Sábado, 13 de junio de 2026. Plaza de toros de Talayuelas. Buena entrada tarde agradable. Novillos de Antonio Manuel Martín Campos, bien presentados y de juego desigual. Buenos tercero y cuarto. Finito de Córdoba, muestras de desagrado tras tres avisos. Esaú Fernández, dos orejas. Juan Vicente, oreja tras aviso. Alejandro Cerverón, dos orejas. Presidió la alcaldesa de la localidad Emma Cuenca.
Enrique Amat, Talayuelas
La empresa Bous al Carrer S.L, a cuyo frente está Gregorio de Jesus, organizó el cartel del festival taurino que tuvo lugar este 13 de junio en la plaza de toros conquense de Talayuelas, con motivo de sus fiestas patronales de San Antonio.
En el mismo destacaba la presencia Finito de Cordoba, cuyo anuncio constituía a priori todo un lujo a poner en el haber de la empresa. Finito compartía cartel con los también matadores de toros Esau Fernandez y el valenciano Juan Vicente. Completaba el cuarteto de actuantes el novillero Alejandro Cerverón. Los astados a lidiar lucían el hierro de Antonio Manuel Martín Campos. Amenizó el festejo el Centro instructivo y musical de Talayuelas.
Los novillos de Antonio Manuel Martín Campos, bien presentados y con suficiente cuajo, dieron un juego desigual. El castaño y lombardo primero tuvo muy poquita fuerza, y además anduvo muy escaso de casta. Rajadito y a la defensiva al segundo, que por lo menos, muy ayudado por su matador, fue y vino. El colorado, ojo de perdiz y bociblanco tercero se desplazó y tuvo un buen son. Y el castaño listón cuarto repitió sus embestidas, siempre estuvo pendiente de la muleta y metió la cara humillando con buen aire.
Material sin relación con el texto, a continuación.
(* ===== verification/_CoqProject ===== *)
-Q . S2P
Prelude.v
Errors.v
GoTime.v
Utf8.v
Row.v
Chunk.v
Truncate.v
Store.v
Float64.v
FloatFmt.v
Event.v
Duration.v
Json.v
EventRow.v
EventTheorems.v
Query.v
StoreTheorems.v
Trino.v
Prune.v
Sha256.v
ClickHouse.v
Metrics.v
Buffer.v
BufferSpec.v
BufferTheorems.v
TrinoTheorems.v
ClickHouseTheorems.v
Ingest.v
IngestTheorems.v
Url.v
Format.v
FormatTheorems.v
Api.v
ApiTheorems.v
Cache.v
CacheTheorems.v
Sql.v
SqlTheorems.v
ClickHouseSql.v
EndToEnd.v
Config.v
ConfigTheorems.v
Redis.v
Backend.v
Main.v
MainTheorems.v
Server.v
ServerTheorems.v
Flag.v
QueryCli.v
QueryCliTheorems.v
Finito de Córdoba, perfectamente vestido de torero, no tuvo opciones ante el descastado y rajado primero. Lo intentó por los dos pitones, pero sin que aquello llegase a tomar vuelo. Y luego pasó las de Caín con las armas toricidas, perdiendo por momentos los papeles y dando tiempo a que sonasen los tres avisos y que el animal volviese vivo a los corrales. Un día malo lo tiene cualquiera. Pero este fue muy malo. Otra vez será.
Esaú Fernández saludó con tres largas de rodillas a su oponente. Luego firmó una apertura de faena genuflexa. Y en los terrenos de adentro, aprovechando las inercias y querencias de su rajado oponente, firmó un trabajo sobrado de recursos, suelto, fresco y siempre sabiendo resolver la papeleta con profesionalidad. Mató con presteza.
Juan Vicente lanceó con vistosidad y ganándole terreno a su antagonista en un lúcido y extenso saludo capoteril. Y muleteó con sentido de la ligazón en una faena en el que toreó por los dos pitones con entrega y buen aire.
Alejandro Cerverón toreó con el capote con vistosidad y pareó con espectacularidad. En el tercio final, toreó con sentido de la ligazón en un trasteo de buen concepto y sobrada comunicación con los tendidos.